INSTRUCTIONS TO FOLLOW:
I would like you to print all the records below exactly as they are.

DATA LISTING:
Lemma place_moved : inserted ns moved K p.
Proof.
  pose proof free_ne_main as Hne. destruct prev_ne as [Hpp Hpn]. pose proof np_live as Hlive.
  assert (HKnil : K <> TNil) by (by intros ->).
  assert (Hlen : length moved = length ns) by (unfold moved; by rewrite !length_alter, length_insert, length_alter).
  assert (Hpc : is_chain moved (Some p) [p]).
  { split; [done|]. eexists. split; [apply moved_p|]. done. }
  split.
  - split.
    + intros i m Hi Hk. destruct (decide (i = p)) as [->|Hip].
      { rewrite moved_p in Hi. injection Hi as <-. by simpl in Hk. }
      apply moved_lookup in Hi as [[-> ->]|[[-> ->]|[[-> ->]|(? & ? & ? & Hi)]]]; [done|..].
      * by rewrite Hk in Hlive.
      * simpl in Hk. destruct (h_nil ns Hok prev npv Hprev Hk) as (_ & E & _). congruence.
      * destruct (h_nil ns Hok i m Hi Hk) as (? & ? & Hpred). split; [done|]. split; [done|].
        intros j m' [[-> ->]|[[-> ->]|[[-> ->]|(? & ? & ? & Hj)]]]%moved_lookup; simpl;
          [done|by eapply Hpred|congruence|by eapply Hpred].
    + intros i m Hi Hl. destruct (decide (i = p)) as [->|Hip].
      { rewrite moved_p in Hi. by injection Hi as <-. }
      destruct (moved_origin i m Hi Hip) as (j & m0 & _ & _ & Hj & Hk & <-). rewrite <- Hk in Hl. by eapply h_dead.
    + intros i m Hi Hl. destruct (decide (i = p)) as [->|Hip].
      { rewrite moved_p in Hi. by injection Hi as <-. }
      destruct (moved_origin i m Hi Hip) as (j & m0 & _ & _ & Hj & Hk & _). rewrite <- Hk in *. by eapply h_key.
    + intros i Hi. rewrite Hlen in Hi. destruct (decide (i = p)) as [->|Hip]; [eauto|].
      assert (exists j, j <> n /\ redirect j = i /\ (j < length ns)%nat) as (j & Hjn & <- & Hj).
      { destruct (decide (i = n)) as [->|].
        - exists p. unfold redirect. rewrite decide_True by done.
          split; [congruence|]. split; [done|]. by eapply lookup_lt_Some.
        - exists i. unfold redirect. by rewrite decide_False. }
      destruct (h_chain ns Hok j Hj) as [l Hc]. eexists. by eapply moved_chain.
    + intros i j m m' k Hi Hj E1 E2.
      apply moved_lookup in Hi as [[-> ->]|[[-> ->]|[[-> ->]|(? & ? & ? & Hi)]]];
        apply moved_lookup in Hj as [[-> ->]|[[-> ->]|[[-> ->]|(? & ? & ? & Hj)]]]; simpl in *; try done.
      all: first
        [ exfalso; apply (free_no_pred p np Hp); congruence
        | exfalso; apply (free_no_pred j m' Hj); congruence
        | exfalso; apply (free_no_pred i m Hi); congruence
        | by eapply (h_inj ns Hok i j m m' k)
        | assert (p = j) by (by eapply (h_inj ns Hok p j np m' k)); congruence
        | assert (i = p) by (by eapply (h_inj ns Hok i p m np k)); congruence ].
    + intros i m Hi Hl. destruct (decide (i = p)) as [->|Hip].
      { rewrite moved_p in Hi. injection Hi as <-. exists [p]. split; [done|by left]. }
      destruct (moved_origin i m Hi Hip) as (j & m0 & <- & Hjn & Hj & Hk & _). rewrite <- Hk in *.
      destruct (h_reach ns Hok j m0 Hj Hl) as (l & Hc & Hin). exists (redirect <$> l).
      rewrite <- (redirect_main j m0 Hj Hl). split; [|by apply list_elem_of_fmap_2].
      apply moved_chain; [done|]. by eapply free_not_main.
    + intros i m Hi Hl. destruct (decide (i = p)) as [->|Hip].
      { rewrite moved_p in Hi. injection Hi as <-. eexists. split; [apply moved_p|]. split; done. }
      destruct (moved_origin i m Hi Hip) as (j & m0 & <- & Hjn & Hj & Hk & _). rewrite <- Hk in *.
      destruct (h_main ns Hok j m0 Hj Hl) as (m1 & Hm1 & Hk1 & Hmm).
      destruct (moved_node _ m1 Hm1) as (m2 & Hm2 & Hk2 & _); [by eapply free_not_main|].
      rewrite (redirect_main j m0 Hj Hl) in Hm2. exists m2. by rewrite Hk2.
    + intros i j m m' Hi Hj Hij Hl.
      destruct (decide (i = p)) as [->|Hip], (decide (j = p)) as [->|Hjp]; [done|..].
      * rewrite moved_p in Hi. injection Hi as <-. destruct (moved_origin j m' Hj Hjp) as (j0 & m0 & _ & _ & Hj0 & <- & _).
        by eapply absent_uniq.
      * rewrite moved_p in Hj. injection Hj as <-. destruct (moved_origin i m Hi Hip) as (j0 & m0 & _ & _ & Hj0 & <- & _).
        by eapply Habs.
      * destruct (moved_origin i m Hi Hip) as (i0 & m0 & Ei & Hi0n & Hi0 & Hk & _).
        destruct (moved_origin j m' Hj Hjp) as (j0 & m1 & Ej & Hj0n & Hj0 & <- & _). rewrite <- Hk in *.
        apply (h_uniq ns Hok i0 j0 m0 m1); try done. congruence.
  - done.
  - eexists. split; [apply moved_p|done].
  - intros i m Hi. destruct (decide (i = p)) as [->|Hip].
    + rewrite moved_p in Hi. injection Hi as <-. by left.
    + right. destruct (moved_origin i m Hi Hip) as (j & m0 & _ & _ & Hj & Hk & _). eauto.
  - intros k v Hv'. split; intros (i & m & Hi & He & Hval).
    + destruct (decide (i = p)) as [->|Hip]; [rewrite moved_p in Hi; injection Hi as <-; simpl in Hval; congruence|].
      destruct (moved_origin i m Hi Hip) as (j & m0 & _ & _ & Hj & Hk & Hv0). exists j, m0. by rewrite Hk, Hv0.
    + destruct (moved_node i m Hi) as (m' & Hm' & Hk' & Hv0 & _).
      * intros ->. assert (m = nn) as -> by congruence. by destruct (h_nil ns Hok n nn Hn Hfree) as [? _]; congruence.
      * exists (redirect i), m'. by rewrite Hk', Hv0.
  - exists n. intros i m m' Hi Hm'.
    apply moved_lookup in Hm' as [[-> ->]|[[-> ->]|[[-> ->]|(? & ? & ? & Hm')]]].
    + split; [by intros _; apply proper_has_key|]. intros _. rewrite (proper_has_key _ K) by done.
      assert (m = np) as -> by congruence. unfold has_key. by destruct (gkey np).
    + split; [|done]. intros _. unfold has_key. by destruct (gkey np).
    + assert (m = npv) as -> by congruence. done.
    + by assert (m = m') as -> by congruence.
Qed.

ANSWER TO THIS PROBLEM:
Lemma place_moved : inserted ns moved K p.
Proof.
  pose proof free_ne_main as Hne. destruct prev_ne as [Hpp Hpn]. pose proof np_live as Hlive.
  assert (HKnil : K <> TNil) by (by intros ->).
  assert (Hlen : length moved = length ns) by (unfold moved; by rewrite !length_alter, length_insert, length_alter).
  assert (Hpc : is_chain moved (Some p) [p]).
  { split; [done|]. eexists. split; [apply moved_p|]. done. }
  split.
  - split.
    + intros i m Hi Hk. destruct (decide (i = p)) as [->|Hip].
      { rewrite moved_p in Hi. injection Hi as <-. by simpl in Hk. }
      apply moved_lookup in Hi as [[-> ->]|[[-> ->]|[[-> ->]|(? & ? & ? & Hi)]]]; [done|..].
      * by rewrite Hk in Hlive.
      * simpl in Hk. destruct (h_nil ns Hok prev npv Hprev Hk) as (_ & E & _). congruence.
      * destruct (h_nil ns Hok i m Hi Hk) as (? & ? & Hpred). split; [done|]. split; [done|].
        intros j m' [[-> ->]|[[-> ->]|[[-> ->]|(? & ? & ? & Hj)]]]%moved_lookup; simpl;
          [done|by eapply Hpred|congruence|by eapply Hpred].
    + intros i m Hi Hl. destruct (decide (i = p)) as [->|Hip].
      { rewrite moved_p in Hi. by injection Hi as <-. }
      destruct (moved_origin i m Hi Hip) as (j & m0 & _ & _ & Hj & Hk & <-). rewrite <- Hk in Hl. by eapply h_dead.
    + intros i m Hi Hl. destruct (decide (i = p)) as [->|Hip].
      { rewrite moved_p in Hi. by injection Hi as <-. }
      destruct (moved_origin i m Hi Hip) as (j & m0 & _ & _ & Hj & Hk & _). rewrite <- Hk in *. by eapply h_key.
    + intros i Hi. rewrite Hlen in Hi. destruct (decide (i = p)) as [->|Hip]; [eauto|].
      assert (exists j, j <> n /\ redirect j = i /\ (j < length ns)%nat) as (j & Hjn & <- & Hj).
      { destruct (decide (i = n)) as [->|].
        - exists p. unfold redirect. rewrite decide_True by done.
          split; [congruence|]. split; [done|]. by eapply lookup_lt_Some.
        - exists i. unfold redirect. by rewrite decide_False. }
      destruct (h_chain ns Hok j Hj) as [l Hc]. eexists. by eapply moved_chain.
    + intros i j m m' k Hi Hj E1 E2.
      apply moved_lookup in Hi as [[-> ->]|[[-> ->]|[[-> ->]|(? & ? & ? & Hi)]]];
        apply moved_lookup in Hj as [[-> ->]|[[-> ->]|[[-> ->]|(? & ? & ? & Hj)]]]; simpl in *; try done.
      all: first
        [ exfalso; apply (free_no_pred p np Hp); congruence
        | exfalso; apply (free_no_pred j m' Hj); congruence
        | exfalso; apply (free_no_pred i m Hi); congruence
        | by eapply (h_inj ns Hok i j m m' k)
        | assert (p = j) by (by eapply (h_inj ns Hok p j np m' k)); congruence
        | assert (i = p) by (by eapply (h_inj ns Hok i p m np k)); congruence ].
    + intros i m Hi Hl. destruct (decide (i = p)) as [->|Hip].
      { rewrite moved_p in Hi. injection Hi as <-. exists [p]. split; [done|by left]. }
      destruct (moved_origin i m Hi Hip) as (j & m0 & <- & Hjn & Hj & Hk & _). rewrite <- Hk in *.
      destruct (h_reach ns Hok j m0 Hj Hl) as (l & Hc & Hin). exists (redirect <$> l).
      rewrite <- (redirect_main j m0 Hj Hl). split; [|by apply list_elem_of_fmap_2].
      apply moved_chain; [done|]. by eapply free_not_main.
    + intros i m Hi Hl. destruct (decide (i = p)) as [->|Hip].
      { rewrite moved_p in Hi. injection Hi as <-. eexists. split; [apply moved_p|]. split; done. }
      destruct (moved_origin i m Hi Hip) as (j & m0 & <- & Hjn & Hj & Hk & _). rewrite <- Hk in *.
      destruct (h_main ns Hok j m0 Hj Hl) as (m1 & Hm1 & Hk1 & Hmm).
      destruct (moved_node _ m1 Hm1) as (m2 & Hm2 & Hk2 & _); [by eapply free_not_main|].
      rewrite (redirect_main j m0 Hj Hl) in Hm2. exists m2. by rewrite Hk2.
    + intros i j m m' Hi Hj Hij Hl.
      destruct (decide (i = p)) as [->|Hip], (decide (j = p)) as [->|Hjp]; [done|..].
      * rewrite moved_p in Hi. injection Hi as <-. destruct (moved_origin j m' Hj Hjp) as (j0 & m0 & _ & _ & Hj0 & <- & _).
        by eapply absent_uniq.
      * rewrite moved_p in Hj. injection Hj as <-. destruct (moved_origin i m Hi Hip) as (j0 & m0 & _ & _ & Hj0 & <- & _).
        by eapply Habs.
      * destruct (moved_origin i m Hi Hip) as (i0 & m0 & Ei & Hi0n & Hi0 & Hk & _).
        destruct (moved_origin j m' Hj Hjp) as (j0 & m1 & Ej & Hj0n & Hj0 & <- & _). rewrite <- Hk in *.
        apply (h_uniq ns Hok i0 j0 m0 m1); try done. congruence.
  - done.
  - eexists. split; [apply moved_p|done].
  - intros i m Hi. destruct (decide (i = p)) as [->|Hip].
    + rewrite moved_p in Hi. injection Hi as <-. by left.
    + right. destruct (moved_origin i m Hi Hip) as (j & m0 & _ & _ & Hj & Hk & _). eauto.
  - intros k v Hv'. split; intros (i & m & Hi & He & Hval).
    + destruct (decide (i = p)) as [->|Hip]; [rewrite moved_p in Hi; injection Hi as <-; simpl in Hval; congruence|].
      destruct (moved_origin i m Hi Hip) as (j & m0 & _ & _ & Hj & Hk & Hv0). exists j, m0. by rewrite Hk, Hv0.
    + destruct (moved_node i m Hi) as (m' & Hm' & Hk' & Hv0 & _).
      * intros ->. assert (m = nn) as -> by congruence. by destruct (h_nil ns Hok n nn Hn Hfree) as [? _]; congruence.
      * exists (redirect i), m'. by rewrite Hk', Hv0.
  - exists n. intros i m m' Hi Hm'.
    apply moved_lookup in Hm' as [[-> ->]|[[-> ->]|[[-> ->]|(? & ? & ? & Hm')]]].
    + split; [by intros _; apply proper_has_key|]. intros _. rewrite (proper_has_key _ K) by done.
      assert (m = np) as -> by congruence. unfold has_key. by destruct (gkey np).
    + split; [|done]. intros _. unfold has_key. by destruct (gkey np).
    + assert (m = npv) as -> by congruence. done.
    + by assert (m = m') as -> by congruence.
Qed.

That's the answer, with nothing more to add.